*RECORDS FOR THIS TASK*:
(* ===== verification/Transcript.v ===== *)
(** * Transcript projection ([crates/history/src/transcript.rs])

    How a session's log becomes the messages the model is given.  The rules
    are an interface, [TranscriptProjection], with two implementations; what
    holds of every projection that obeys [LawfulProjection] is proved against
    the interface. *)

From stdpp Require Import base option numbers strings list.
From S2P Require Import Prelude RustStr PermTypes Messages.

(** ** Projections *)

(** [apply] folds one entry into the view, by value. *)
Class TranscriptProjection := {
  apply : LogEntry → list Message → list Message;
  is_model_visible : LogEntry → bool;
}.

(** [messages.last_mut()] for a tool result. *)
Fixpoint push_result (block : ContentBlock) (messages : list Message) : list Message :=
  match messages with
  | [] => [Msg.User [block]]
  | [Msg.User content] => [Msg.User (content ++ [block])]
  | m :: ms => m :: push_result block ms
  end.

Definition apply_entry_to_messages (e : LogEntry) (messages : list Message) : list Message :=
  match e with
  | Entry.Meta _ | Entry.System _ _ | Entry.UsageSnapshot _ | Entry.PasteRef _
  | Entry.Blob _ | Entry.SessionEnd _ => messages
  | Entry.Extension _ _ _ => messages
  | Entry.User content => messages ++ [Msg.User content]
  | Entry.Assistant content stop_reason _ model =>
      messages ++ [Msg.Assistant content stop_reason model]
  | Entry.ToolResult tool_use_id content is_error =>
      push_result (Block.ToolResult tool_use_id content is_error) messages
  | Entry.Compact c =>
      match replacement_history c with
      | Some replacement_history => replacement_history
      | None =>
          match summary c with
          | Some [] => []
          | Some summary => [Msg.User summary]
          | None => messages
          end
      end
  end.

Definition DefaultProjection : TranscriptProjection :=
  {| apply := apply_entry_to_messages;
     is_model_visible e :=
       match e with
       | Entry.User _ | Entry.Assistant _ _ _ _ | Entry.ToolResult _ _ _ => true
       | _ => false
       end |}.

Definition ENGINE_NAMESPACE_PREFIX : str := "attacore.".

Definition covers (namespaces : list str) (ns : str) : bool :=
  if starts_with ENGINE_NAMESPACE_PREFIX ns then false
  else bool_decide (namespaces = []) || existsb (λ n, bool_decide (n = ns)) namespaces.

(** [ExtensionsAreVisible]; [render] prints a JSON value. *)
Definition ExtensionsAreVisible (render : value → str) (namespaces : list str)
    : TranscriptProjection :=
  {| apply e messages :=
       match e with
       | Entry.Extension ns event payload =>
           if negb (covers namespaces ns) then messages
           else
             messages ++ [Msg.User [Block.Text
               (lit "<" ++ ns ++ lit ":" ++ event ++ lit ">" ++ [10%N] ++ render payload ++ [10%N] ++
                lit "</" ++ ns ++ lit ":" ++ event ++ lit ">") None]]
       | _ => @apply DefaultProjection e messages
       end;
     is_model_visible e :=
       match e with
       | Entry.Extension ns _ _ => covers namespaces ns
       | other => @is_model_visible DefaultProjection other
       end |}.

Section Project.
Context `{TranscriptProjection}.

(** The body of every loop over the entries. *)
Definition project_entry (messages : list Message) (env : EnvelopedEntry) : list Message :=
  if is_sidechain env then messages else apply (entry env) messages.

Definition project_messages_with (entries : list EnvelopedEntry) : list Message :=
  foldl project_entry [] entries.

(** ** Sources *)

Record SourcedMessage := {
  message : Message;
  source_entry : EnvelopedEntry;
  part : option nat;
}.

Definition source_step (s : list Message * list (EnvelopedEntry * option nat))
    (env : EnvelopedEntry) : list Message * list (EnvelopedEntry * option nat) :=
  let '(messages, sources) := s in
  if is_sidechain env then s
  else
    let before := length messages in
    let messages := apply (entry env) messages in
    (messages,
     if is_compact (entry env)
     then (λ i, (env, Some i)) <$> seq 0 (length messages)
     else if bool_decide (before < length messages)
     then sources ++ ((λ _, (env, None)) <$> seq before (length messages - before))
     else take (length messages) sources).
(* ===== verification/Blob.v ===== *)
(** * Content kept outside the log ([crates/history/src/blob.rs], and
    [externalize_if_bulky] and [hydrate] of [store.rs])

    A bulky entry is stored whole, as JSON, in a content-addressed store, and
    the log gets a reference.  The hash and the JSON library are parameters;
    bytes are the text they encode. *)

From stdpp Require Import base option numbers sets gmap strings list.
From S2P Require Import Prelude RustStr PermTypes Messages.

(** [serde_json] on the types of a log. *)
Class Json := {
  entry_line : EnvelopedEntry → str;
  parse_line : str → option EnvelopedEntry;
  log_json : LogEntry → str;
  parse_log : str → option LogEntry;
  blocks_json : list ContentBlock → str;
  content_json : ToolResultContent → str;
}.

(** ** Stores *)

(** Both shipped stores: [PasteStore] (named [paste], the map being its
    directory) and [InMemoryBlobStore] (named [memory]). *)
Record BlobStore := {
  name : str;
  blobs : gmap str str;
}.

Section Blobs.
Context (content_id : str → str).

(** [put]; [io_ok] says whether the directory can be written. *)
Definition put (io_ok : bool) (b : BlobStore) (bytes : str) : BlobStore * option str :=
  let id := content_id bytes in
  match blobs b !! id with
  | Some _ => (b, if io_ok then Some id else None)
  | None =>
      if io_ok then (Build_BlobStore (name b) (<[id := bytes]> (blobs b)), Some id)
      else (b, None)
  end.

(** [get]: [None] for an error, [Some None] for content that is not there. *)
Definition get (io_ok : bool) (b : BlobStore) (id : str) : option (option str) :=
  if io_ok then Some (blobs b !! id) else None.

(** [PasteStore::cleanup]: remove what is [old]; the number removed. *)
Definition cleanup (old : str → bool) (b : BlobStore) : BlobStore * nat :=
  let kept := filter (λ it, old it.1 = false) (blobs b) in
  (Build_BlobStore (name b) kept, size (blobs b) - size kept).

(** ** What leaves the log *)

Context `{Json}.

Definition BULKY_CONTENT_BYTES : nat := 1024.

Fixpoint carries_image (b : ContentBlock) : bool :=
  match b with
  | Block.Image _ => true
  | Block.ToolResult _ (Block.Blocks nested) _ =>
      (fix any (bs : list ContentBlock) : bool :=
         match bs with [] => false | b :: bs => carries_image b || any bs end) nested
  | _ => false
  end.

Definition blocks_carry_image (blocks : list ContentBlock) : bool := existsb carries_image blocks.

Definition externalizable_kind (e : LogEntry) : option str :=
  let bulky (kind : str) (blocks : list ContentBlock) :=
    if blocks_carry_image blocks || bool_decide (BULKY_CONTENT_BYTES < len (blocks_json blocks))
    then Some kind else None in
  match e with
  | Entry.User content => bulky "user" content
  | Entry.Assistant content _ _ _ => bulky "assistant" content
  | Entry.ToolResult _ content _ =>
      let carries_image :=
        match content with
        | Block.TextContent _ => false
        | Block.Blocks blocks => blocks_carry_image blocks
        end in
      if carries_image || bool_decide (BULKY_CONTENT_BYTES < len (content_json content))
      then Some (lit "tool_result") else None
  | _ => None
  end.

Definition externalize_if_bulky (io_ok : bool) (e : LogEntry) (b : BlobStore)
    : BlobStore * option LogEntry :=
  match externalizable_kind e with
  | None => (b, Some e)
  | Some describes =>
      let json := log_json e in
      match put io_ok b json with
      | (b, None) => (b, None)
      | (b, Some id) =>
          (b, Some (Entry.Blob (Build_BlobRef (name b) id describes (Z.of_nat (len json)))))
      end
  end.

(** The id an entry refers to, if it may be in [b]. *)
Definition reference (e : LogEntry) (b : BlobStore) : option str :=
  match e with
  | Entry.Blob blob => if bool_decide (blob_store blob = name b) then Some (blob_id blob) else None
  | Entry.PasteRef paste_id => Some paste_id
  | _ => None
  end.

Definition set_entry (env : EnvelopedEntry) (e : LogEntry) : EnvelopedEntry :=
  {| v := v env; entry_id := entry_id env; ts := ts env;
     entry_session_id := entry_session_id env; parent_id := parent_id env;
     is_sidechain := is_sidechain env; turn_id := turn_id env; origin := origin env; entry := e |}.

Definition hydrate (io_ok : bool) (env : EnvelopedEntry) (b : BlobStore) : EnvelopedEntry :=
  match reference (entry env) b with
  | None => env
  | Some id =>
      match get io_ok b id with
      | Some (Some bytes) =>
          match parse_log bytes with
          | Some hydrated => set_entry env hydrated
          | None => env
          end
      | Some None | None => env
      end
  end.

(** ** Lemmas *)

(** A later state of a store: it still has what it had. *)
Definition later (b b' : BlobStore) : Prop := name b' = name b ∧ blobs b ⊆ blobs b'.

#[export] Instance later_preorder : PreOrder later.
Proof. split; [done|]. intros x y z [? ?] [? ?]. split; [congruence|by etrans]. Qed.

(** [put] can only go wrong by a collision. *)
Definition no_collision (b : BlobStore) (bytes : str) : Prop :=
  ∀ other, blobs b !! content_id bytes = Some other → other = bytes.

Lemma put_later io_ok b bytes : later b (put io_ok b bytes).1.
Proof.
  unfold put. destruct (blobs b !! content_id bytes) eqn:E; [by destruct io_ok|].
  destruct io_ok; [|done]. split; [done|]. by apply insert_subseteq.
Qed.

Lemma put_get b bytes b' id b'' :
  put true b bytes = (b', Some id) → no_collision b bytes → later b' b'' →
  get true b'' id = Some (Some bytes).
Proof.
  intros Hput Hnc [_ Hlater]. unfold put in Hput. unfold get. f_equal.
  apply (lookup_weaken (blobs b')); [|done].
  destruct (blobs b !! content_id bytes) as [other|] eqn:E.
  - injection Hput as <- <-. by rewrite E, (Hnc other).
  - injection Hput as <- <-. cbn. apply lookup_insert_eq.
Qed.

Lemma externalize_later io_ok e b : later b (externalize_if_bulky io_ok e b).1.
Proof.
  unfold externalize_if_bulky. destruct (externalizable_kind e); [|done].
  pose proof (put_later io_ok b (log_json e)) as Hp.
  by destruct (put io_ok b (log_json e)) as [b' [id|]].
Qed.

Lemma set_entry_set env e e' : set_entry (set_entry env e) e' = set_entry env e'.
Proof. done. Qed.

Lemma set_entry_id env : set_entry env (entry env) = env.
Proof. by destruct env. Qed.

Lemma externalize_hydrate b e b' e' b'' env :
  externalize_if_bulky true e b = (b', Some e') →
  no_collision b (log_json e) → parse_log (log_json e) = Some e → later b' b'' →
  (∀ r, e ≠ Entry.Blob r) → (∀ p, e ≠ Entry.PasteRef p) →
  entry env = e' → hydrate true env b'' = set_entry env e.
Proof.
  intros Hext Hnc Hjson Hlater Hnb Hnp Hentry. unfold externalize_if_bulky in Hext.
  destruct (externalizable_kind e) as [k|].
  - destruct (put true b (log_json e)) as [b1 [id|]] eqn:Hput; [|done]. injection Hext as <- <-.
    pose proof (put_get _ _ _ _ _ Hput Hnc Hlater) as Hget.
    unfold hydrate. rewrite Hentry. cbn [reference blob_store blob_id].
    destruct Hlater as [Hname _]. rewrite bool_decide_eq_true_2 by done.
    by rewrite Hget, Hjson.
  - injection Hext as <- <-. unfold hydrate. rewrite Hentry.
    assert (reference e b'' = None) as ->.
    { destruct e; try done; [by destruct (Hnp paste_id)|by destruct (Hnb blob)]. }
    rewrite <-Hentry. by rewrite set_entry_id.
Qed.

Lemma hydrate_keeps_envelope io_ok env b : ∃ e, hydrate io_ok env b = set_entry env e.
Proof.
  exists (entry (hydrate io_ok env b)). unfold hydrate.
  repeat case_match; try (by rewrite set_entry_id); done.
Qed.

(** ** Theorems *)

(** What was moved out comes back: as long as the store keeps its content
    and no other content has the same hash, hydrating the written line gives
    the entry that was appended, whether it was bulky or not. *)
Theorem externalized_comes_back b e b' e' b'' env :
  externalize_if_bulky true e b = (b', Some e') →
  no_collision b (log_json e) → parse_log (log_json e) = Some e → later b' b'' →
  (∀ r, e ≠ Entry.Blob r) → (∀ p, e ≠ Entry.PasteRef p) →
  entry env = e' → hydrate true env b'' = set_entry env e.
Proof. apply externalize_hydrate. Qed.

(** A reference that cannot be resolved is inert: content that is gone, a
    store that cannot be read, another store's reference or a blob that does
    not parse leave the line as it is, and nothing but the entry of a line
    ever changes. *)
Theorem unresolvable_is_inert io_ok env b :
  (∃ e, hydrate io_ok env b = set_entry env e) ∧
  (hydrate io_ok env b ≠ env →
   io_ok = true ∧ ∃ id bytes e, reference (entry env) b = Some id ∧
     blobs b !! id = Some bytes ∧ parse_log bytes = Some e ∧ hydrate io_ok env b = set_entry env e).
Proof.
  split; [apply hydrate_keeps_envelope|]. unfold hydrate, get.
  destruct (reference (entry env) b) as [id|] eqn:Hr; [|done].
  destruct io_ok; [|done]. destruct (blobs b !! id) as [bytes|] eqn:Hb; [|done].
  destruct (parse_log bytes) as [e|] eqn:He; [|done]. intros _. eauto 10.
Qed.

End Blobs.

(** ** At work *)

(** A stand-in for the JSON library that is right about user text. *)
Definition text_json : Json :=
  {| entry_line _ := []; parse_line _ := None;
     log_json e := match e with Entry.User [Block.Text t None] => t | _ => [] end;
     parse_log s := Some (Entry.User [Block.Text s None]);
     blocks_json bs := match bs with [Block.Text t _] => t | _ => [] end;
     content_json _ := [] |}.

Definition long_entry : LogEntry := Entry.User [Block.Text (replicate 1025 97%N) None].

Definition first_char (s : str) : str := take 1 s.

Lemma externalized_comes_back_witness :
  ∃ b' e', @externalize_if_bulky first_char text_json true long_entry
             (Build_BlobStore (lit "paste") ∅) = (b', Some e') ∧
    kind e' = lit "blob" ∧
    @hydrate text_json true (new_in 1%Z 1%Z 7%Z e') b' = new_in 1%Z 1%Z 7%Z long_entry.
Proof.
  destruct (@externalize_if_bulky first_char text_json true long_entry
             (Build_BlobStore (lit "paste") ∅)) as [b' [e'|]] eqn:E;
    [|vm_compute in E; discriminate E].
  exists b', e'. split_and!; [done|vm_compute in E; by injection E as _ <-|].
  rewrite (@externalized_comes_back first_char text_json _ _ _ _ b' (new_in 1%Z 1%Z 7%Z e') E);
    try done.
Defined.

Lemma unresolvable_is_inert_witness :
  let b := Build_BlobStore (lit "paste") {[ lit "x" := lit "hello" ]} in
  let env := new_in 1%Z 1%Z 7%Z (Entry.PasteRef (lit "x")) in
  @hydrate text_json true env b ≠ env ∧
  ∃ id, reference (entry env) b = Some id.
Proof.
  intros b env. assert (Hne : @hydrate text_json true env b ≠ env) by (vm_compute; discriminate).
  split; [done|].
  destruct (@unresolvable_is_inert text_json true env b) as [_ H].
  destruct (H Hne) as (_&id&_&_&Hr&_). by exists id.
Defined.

*ABOUT THIS TASK*: Copy out the lines above exactly, beginning at the one that contains "not parse leave" and ending at the one that contains "split; [apply hydrate_keeps_envelope|].".

*RESPONSE TO THIS TASK*:
    not parse leave the line as it is, and nothing but the entry of a line
    ever changes. *)
Theorem unresolvable_is_inert io_ok env b :
  (∃ e, hydrate io_ok env b = set_entry env e) ∧
  (hydrate io_ok env b ≠ env →
   io_ok = true ∧ ∃ id bytes e, reference (entry env) b = Some id ∧
     blobs b !! id = Some bytes ∧ parse_log bytes = Some e ∧ hydrate io_ok env b = set_entry env e).
Proof.
  split; [apply hydrate_keeps_envelope|]. unfold hydrate, get.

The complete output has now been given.